The entries below contain a line with "Section Handler." and a line with "pass at any". Quote exactly those two lines and all lines between them.

(Material to process)

*** Block opens ***

Lemma deleteExpired_view now rows : table_ok rows ->
  table_view (filter (fun r => rr_expires_at r <=? bound_time now = false) rows)
  = filter (live (bound_time now)) (table_view rows).
Proof.
  intros Hok. apply table_view_filter; [done|]. intros r b Hr Hb. destruct (binding_of_ids _ _ Hb) as [_ He].
  rewrite Z.leb_gt, He. done.
Qed.

(** Claim C6. With a binary collation the MySQL store implements the
    registration store's contract on its table: [Upsert] of a binding the columns
    can hold, with an identifier that is new, inserts it, [Delete] and [DeleteAll]
    remove exactly the named bindings, [ListActive] returns exactly those in force,
    [DeleteExpired] keeps exactly those (both for a time the driver does not round);
    a reported error of [Upsert] leaves the database as it was unless the commit
    itself was lost; and the schema's keys are kept throughout. *)
Theorem mysql_refines_map db :
  table_ok (registrations db) ->
  (forall env b n err db', b_ID b ∉ rr_registration_id <$> registrations db -> storable b ->
     mysql_Upsert env b n db = (err, db') ->
     table_ok (registrations db') /\
     match err with
     | None => table_view (registrations db') = <[key_of b := b]> (table_view (registrations db))
     | Some _ => db' = db \/ exists e, ue_commit env = Lost e
     end) /\
  (forall out t a c db', mysql_Delete out t a c db = (None, db') ->
     table_ok (registrations db') /\
     table_view (registrations db') = base.delete (t, a, c) (table_view (registrations db))) /\
  (forall out t a db', mysql_DeleteAll out t a db = (None, db') ->
     table_ok (registrations db') /\
     table_view (registrations db') = filter (fun kb => ~ belongs t a kb) (table_view (registrations db))) /\
  (forall env t a now l, bound_time now = now -> mysql_ListActive env t a now db = Ok l ->
     l ≡ₚ (map_to_list (active t a now (table_view (registrations db)))).*2) /\
  (forall out rows now n db', bound_time now = now -> mysql_DeleteExpired out rows now db = (Ok n, db') ->
     table_ok (registrations db') /\
     table_view (registrations db') = filter (live now) (table_view (registrations db)) /\
     n = Z.of_nat (length (registrations db)) - Z.of_nat (length (registrations db'))).
Proof.
  intros Hok. split_and!.
  - intros env b n err db' Hid Hst Hup. apply upsert_outcome in Hup as [[Hne ->]|(ex & -> & Hlost & _)].
    + split; [done|]. destruct err; [by left | done].
    + cbn. split; [by apply upsert_table_ok|]. destruct err; [right; by apply Hlost | by apply upsert_view].
  - intros out t a c db' Hd. destruct out; cbn in Hd; simplify_eq. cbn. split; [by apply filter_table_ok | by apply delete_view].
  - intros out t a db' Hd. destruct out; cbn in Hd; simplify_eq. cbn. split; [by apply filter_table_ok | by apply deleteAll_view].
  - intros env t a now l Hbt Hl. rewrite <- Hbt. by eapply list_view.
  - intros out rows now n db' Hbt Hd. unfold mysql_DeleteExpired in Hd. destruct out, rows; cbn in Hd; simplify_eq.
    cbn. split_and!; [by apply filter_table_ok | etrans; [by apply deleteExpired_view | by rewrite Hbt] | done].
Qed.

End Binary.

(** ** Call detail records: what a row says of the events written *)

(** The summary of a call's events, newest last. *)
Definition last_some {A} (f : Call.Event -> option A) (log : list Call.Event) : option A :=
  last (omap f log).

Definition cause_of (e : Call.Event) : option string :=
  if text_eq (Call.ev_Reason e) "" then None else Some (Call.ev_Reason e).

Definition cdr_of (first : Call.Event) (rest : list Call.Event) : CallRow :=
  let log := first :: rest in
  {| cr_tenant_id := Call.ev_TenantID first; cr_node_id := Call.ev_NodeID first;
     cr_direction := Call.ev_Direction first; cr_caller_leg_id := Call.ev_CallerLeg first;
     cr_callee_leg_id := Call.ev_CalleeLeg first;
     cr_state := default (Call.ev_NewState first) (last (Call.ev_NewState <$> log));
     cr_started_at := stored_time (Call.ev_OccurredAt first);
     cr_answered_at := head (omap answered_time log);
     cr_ended_at := last_some ended_time log;
     cr_cause := default (Call.ev_Reason first) (last_some cause_of log);
     cr_updated_at := stored_time (default (Call.ev_OccurredAt first) (last (Call.ev_OccurredAt <$> log))) |}.

Lemma last_omap_snoc {A} (f : Call.Event -> option A) log e :
  last (omap f (log ++ [e])) = coalesce (f e) (last (omap f log)).
Proof. rewrite omap_app. cbn. destruct (f e); cbn; [by rewrite last_snoc | by rewrite app_nil_r]. Qed.

Lemma head_omap_snoc {A} (f : Call.Event -> option A) log e :
  head (omap f (log ++ [e])) = coalesce (head (omap f log)) (f e).
Proof. rewrite omap_app. cbn. by destruct (omap f log), (f e). Qed.

(** One more event updates the summary as the statement updates the row. *)
Lemma cdr_snoc first rest e : update_call_row e (cdr_of first rest) = cdr_of first (rest ++ [e]).
Proof.
  unfold update_call_row, cdr_of, last_some. cbn [cr_tenant_id cr_node_id cr_direction cr_caller_leg_id cr_callee_leg_id
    cr_started_at cr_answered_at cr_ended_at cr_cause].
  rewrite !app_comm_cons, head_omap_snoc, !last_omap_snoc, !fmap_app. cbn [fmap list_fmap]. rewrite !last_snoc. cbn.
  f_equal. change (cause_of e) with (if text_eq (Call.ev_Reason e) "" then None else Some (Call.ev_Reason e)).
  by destruct (text_eq (Call.ev_Reason e) "").
Qed.

(** Writing a log, one event after the other; the first error stops the writer. *)
Fixpoint write_log (envs : nat -> WriteEnv) (i : nat) (log : list Call.Event) (db : DB) : option error * DB :=
  match log with
  | [] => (None, db)
  | e :: rest =>
      match mysql_WriteCallEvent (envs i) e db with
      | (Some err, db) => (Some err, db)
      | (None, db) => write_log envs (S i) rest db
      end
  end.

Definition event_written (e : Call.Event) (db : DB) : DB :=
  add_event_row (event_row e) (set_calls (upsert_call e (calls db)) db).

(** A failed write leaves no trace, unless it is the reply to the commit that was
    lost. *)
Lemma write_event_outcome env e db err db' : mysql_WriteCallEvent env e db = (err, db') ->
  db' = event_written e db \/ err <> None /\ db' = db.
Proof.
  unfold mysql_WriteCallEvent. destruct (we_begin env); [by intros [= <- <-]; right|].
  destruct (we_call env); [by intros [= <- <-]; right|]. destruct (event_exists _ _); [by intros [= <- <-]; right|].
  destruct (we_event env); [by intros [= <- <-]; right|]. destruct (we_commit env); intros [= <- <-]; auto.
Qed.

(** The rows of one call while its log is written. *)
Definition records (id : string) (first : Call.Event) (rest : list Call.Event) (db db' : DB) : Prop :=
  calls db' = <[id := cdr_of first rest]> (calls db) /\
  call_events db' = call_events db ++ (event_row <$> first :: rest) /\
  registrations db' = registrations db /\ sip_credentials db' = sip_credentials db /\
  media_quality_samples db' = media_quality_samples db.

Lemma records_first e db : calls db !! Call.ev_CallID e = None -> records (Call.ev_CallID e) e [] db (event_written e db).
Proof.
  intros Hnone. split_and!; cbn; auto. unfold upsert_call. rewrite Hnone. f_equal.
  unfold cdr_of, last_some, new_call_row. cbn.
  change (cause_of e) with (if text_eq (Call.ev_Reason e) "" then None else Some (Call.ev_Reason e)).
  by destruct (answered_time e), (ended_time e), (text_eq (Call.ev_Reason e) "").
Qed.
(* ===== verification/Registrar.v ===== *)
(** * The REGISTER handler

    Models [internal/sip/registrar/handler.go]: REGISTER transactions are
    authenticated and applied, contact by contact, to the registration manager.
    The SIP message types and URI syntax come from [emiago/sipgo]: the request
    is a record of the values the handler reads from it, [ParseUri] a parameter.
    [ParseFloat32] is [strconv.ParseFloat(value, 32)]. *)

From Stdlib Require Import Floats.SpecFloat.
From S2P Require Import Prelude GoStrings Netip Registration MemoryStore Auth.

Record HandlerConfig := mkHandlerConfig {
  h_Realm : string; DefaultExpires : Duration; MinExpires : Duration; MaxExpires : Duration;
  TransactionTimeout : Duration;
}.

(** [NewHandler]'s checks; authenticator and manager are pointers that may be nil. *)
Definition NewHandler (cfg : HandlerConfig) (auth_present manager_present : bool) : result () :=
  _ ← guard_err (String.eqb (h_Realm cfg) "") "registrar realm is required";
  _ ← guard_err ((MinExpires cfg <=? 0) || (DefaultExpires cfg <? MinExpires cfg)
                 || (MaxExpires cfg <? DefaultExpires cfg)) "registration expiration bounds are invalid";
  _ ← guard_err (TransactionTimeout cfg <=? 0) "transaction timeout must be positive";
  _ ← guard_err (negb auth_present) "authenticator is required";
  guard_err (negb manager_present) "registration manager is required".

(** A Contact header as parsed by sipgo: its address, the wildcard flag, and
    the parameters. *)
Record ContactHeader := mkContact {
  ct_Addr : string; ct_Wildcard : bool; ct_Params : list (string * string);
}.

Fixpoint param (key : string) (params : list (string * string)) : option string :=
  match params with
  | [] => None
  | (k, v) :: rest => if String.eqb k key then Some v else param key rest
  end.

(** The values the handler reads from the request.  A Contact header that is
    not a [*sip.ContactHeader] is [None]. *)
Record RegisterRequest := mkRegister {
  rq_To : option (string * string);       (* user and host of To, if present *)
  rq_Authorization : option string;
  rq_Method : string;
  rq_Recipient : string;
  rq_Contacts : list (option ContactHeader);
  rq_Source : string;
  rq_Transport : string;
  rq_UserAgent : option string;
  rq_Expires : option string;
}.

(** A response: status code, reason and the headers the handler adds. *)
Record Response := mkResponse { rs_Status : Z; rs_Reason : string; rs_Headers : list (string * string) }.

Definition errIntervalTooBrief : error := Sentinel "registration interval too brief".
Definition errResponseFailed : string := "sip response failed".
Definition statusIntervalTooBrief : Z := 423.

Definition contactExpires (cfg : HandlerConfig) (expiresHeader : option string) (contact : ContactHeader)
    : result Duration :=
  let seconds := go_div (DefaultExpires cfg) Second in
  seconds ← match expiresHeader with
            | None => Ok seconds
            | Some value =>
                match ParseInt value 32 with
                | Some parsed => if parsed <? 0 then Err (Errorf "invalid Expires header" []) else Ok parsed
                | None => Err (Errorf "invalid Expires header" [])
                end
            end;
  seconds ← match param "expires" (ct_Params contact) with
            | None => Ok seconds
            | Some value =>
                match ParseInt value 32 with
                | Some parsed => if parsed <? 0 then Err (Errorf "invalid Contact expires parameter" []) else Ok parsed
                | None => Err (Errorf "invalid Contact expires parameter" [])
                end
            end;
  if seconds =? 0 then Ok 0 else
  let duration := i64 (seconds * Second) in
  if duration <? MinExpires cfg then Err errIntervalTooBrief
  else if MaxExpires cfg <? duration then Ok (MaxExpires cfg)
  else Ok duration.

Definition parseTransport (value : string) : result Transport :=
  let v := ToLower value in
  if String.eqb v "udp" || String.eqb v "" then Ok TransportUDP
  else if String.eqb v "tcp" then Ok TransportTCP
  else Err (Errorf "unsupported transport" []).

Definition headerValue (header : option string) (maxLength : nat) : string :=
  match header with
  | None => ""
  | Some value => if (maxLength <? String.length value)%nat then prefix_bytes maxLength value else value
  end.

Section Handler.
Context {S : Type} `{Store S} `{Crypto} `{DigestLib} `{CredentialStore}.
Variable ParseFloat32 : string -> option float32.
Variable ParseUri : string -> option string.

Definition parseQ (contact : ContactHeader) : result float32 :=
  match param "q" (ct_Params contact) with
  | None => Ok f32_one
  | Some value =>
      match ParseFloat32 value with
      | Some parsed =>
          if SFltb parsed f32_zero || SFltb f32_one parsed
          then Err (Errorf "q value must be between 0 and 1" []) else Ok parsed
      | None => Err (Errorf "q value must be between 0 and 1" [])
      end
  end.

(** What the surroundings supply to one transaction: its context, whose deadline may
    pass at any point, clocks, random bytes and
    identifiers at the points where the code asks for them, and the outcome of
    [transaction.Respond]. *)
Record TxEnv := mkTxEnv {
  tx_ctx : Context;                                   (* the transaction's context when [Verify] asks for it, *)
  tx_applyCtx : nat -> Context;                       (* at the work on each contact, *)
  tx_listCtx : Context;                               (* and when the bindings are listed *)
  tx_now : Time; tx_later : Time;                     (* the authenticator's clock *)
  tx_challengeNow : Time; tx_random : result (list Z);
  tx_applyIDs : nat -> result string;                 (* per contact *)
  tx_applyNow : nat -> Time;
  tx_listNow : Time;
  tx_responseNow : Time;
  tx_respondErr : option error;
}.

(** The handler's state: the authenticator's replay cache and the store. *)
Definition State : Type := gmap (string * string) replayEntry * S.

(** [respond]: the response that was attempted, and the error. *)
Definition respond (env : TxEnv) (r : Response) : option error * option Response :=
  (match tx_respondErr env with
   | None => None
   | Some e => Some (Errorf "respond to REGISTER" [Sentinel errResponseFailed; e])
   end, Some r).

Definition plain (status : Z) (reason : string) : Response := mkResponse status reason [].

(** The contacts of the 200 response. *)
Fixpoint response_contacts (now : Time) (bindings : list Binding) : result (list (string * string)) :=
  match bindings with
  | [] => Ok []
  | b :: rest =>
      match ParseUri (b_Contact b) with
      | None => Err (Errorf "parse stored contact" [])
      | Some uri =>
          rest ← response_contacts now rest;
          Ok (("Contact", (uri +:+ ";expires=" +:+ Itoa (Z.max 0 (go_div (time_Sub (b_ExpiresAt b) now) Second)))%string)
              :: rest)
      end
  end.

Definition respondBindings (env : TxEnv) (tenantID : TenantID) (aor : AoR) (s : S) : option error * option Response :=
  match List (tx_listCtx env) (tx_listNow env) tenantID aor s with
  | Err e => (Some (Errorf "list response bindings" [e]), None)
  | Ok bindings =>
      match response_contacts (tx_responseNow env) bindings with
      | Err e => (Some e, None)
      | Ok headers => respond env (mkResponse 200 "OK" headers)
      end
  end.

(** The loop over the Contact headers, from the [i]-th one on. *)
Fixpoint apply_contacts (cfg : HandlerConfig) (env : TxEnv) (req : RegisterRequest) (credential : Credential)
    (aor : AoR) (received : AddrPort) (transport : Transport) (userAgent : string)
    (i : nat) (contacts : list (option ContactHeader)) (s : S) : option (option error * option Response) * S :=
  match contacts with
  | [] => (None, s)
  | None :: _ => (Some (respond env (plain 400 "Bad Contact")), s)
  | Some contact :: rest =>
      match contactExpires cfg (rq_Expires req) contact with
      | Err e =>
          if errors_Is e "registration interval too brief" then
            (Some (respond env (mkResponse statusIntervalTooBrief "Interval Too Brief"
               [("Min-Expires", Itoa (go_div (MinExpires cfg) Second))])), s)
          else (Some (respond env (plain 400 "Bad Expires")), s)
      | Ok expires =>
          let contactValue := if ct_Wildcard contact then "*"%string else ct_Addr contact in
          match parseQ contact with
          | Err _ => (Some (respond env (plain 400 "Bad Contact")), s)
          | Ok q =>
              let request := Registration.mkRequest (c_TenantID credential) aor contactValue
                (AddrPort_String received) transport received userAgent q expires (c_MaxBindings credential) in
              match Apply (tx_applyIDs env i) (tx_applyCtx env i) (tx_applyNow env i) request s with
              | (Err e, s) =>
                  if IsBindingLimit (Some e) then (Some (respond env (plain 403 "Binding Limit Reached")), s)
                  else (Some (Some (Errorf "apply registration" [e]), None), s)
              | (Ok _, s) =>
                  apply_contacts cfg env req credential aor received transport userAgent (i + 1) rest s
              end
          end
      end
  end.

*** Block closes ***

(Output for this exercise)
Section Handler.
Context {S : Type} `{Store S} `{Crypto} `{DigestLib} `{CredentialStore}.
Variable ParseFloat32 : string -> option float32.
Variable ParseUri : string -> option string.

Definition parseQ (contact : ContactHeader) : result float32 :=
  match param "q" (ct_Params contact) with
  | None => Ok f32_one
  | Some value =>
      match ParseFloat32 value with
      | Some parsed =>
          if SFltb parsed f32_zero || SFltb f32_one parsed
          then Err (Errorf "q value must be between 0 and 1" []) else Ok parsed
      | None => Err (Errorf "q value must be between 0 and 1" [])
      end
  end.

(** What the surroundings supply to one transaction: its context, whose deadline may
    pass at any point, clocks, random bytes and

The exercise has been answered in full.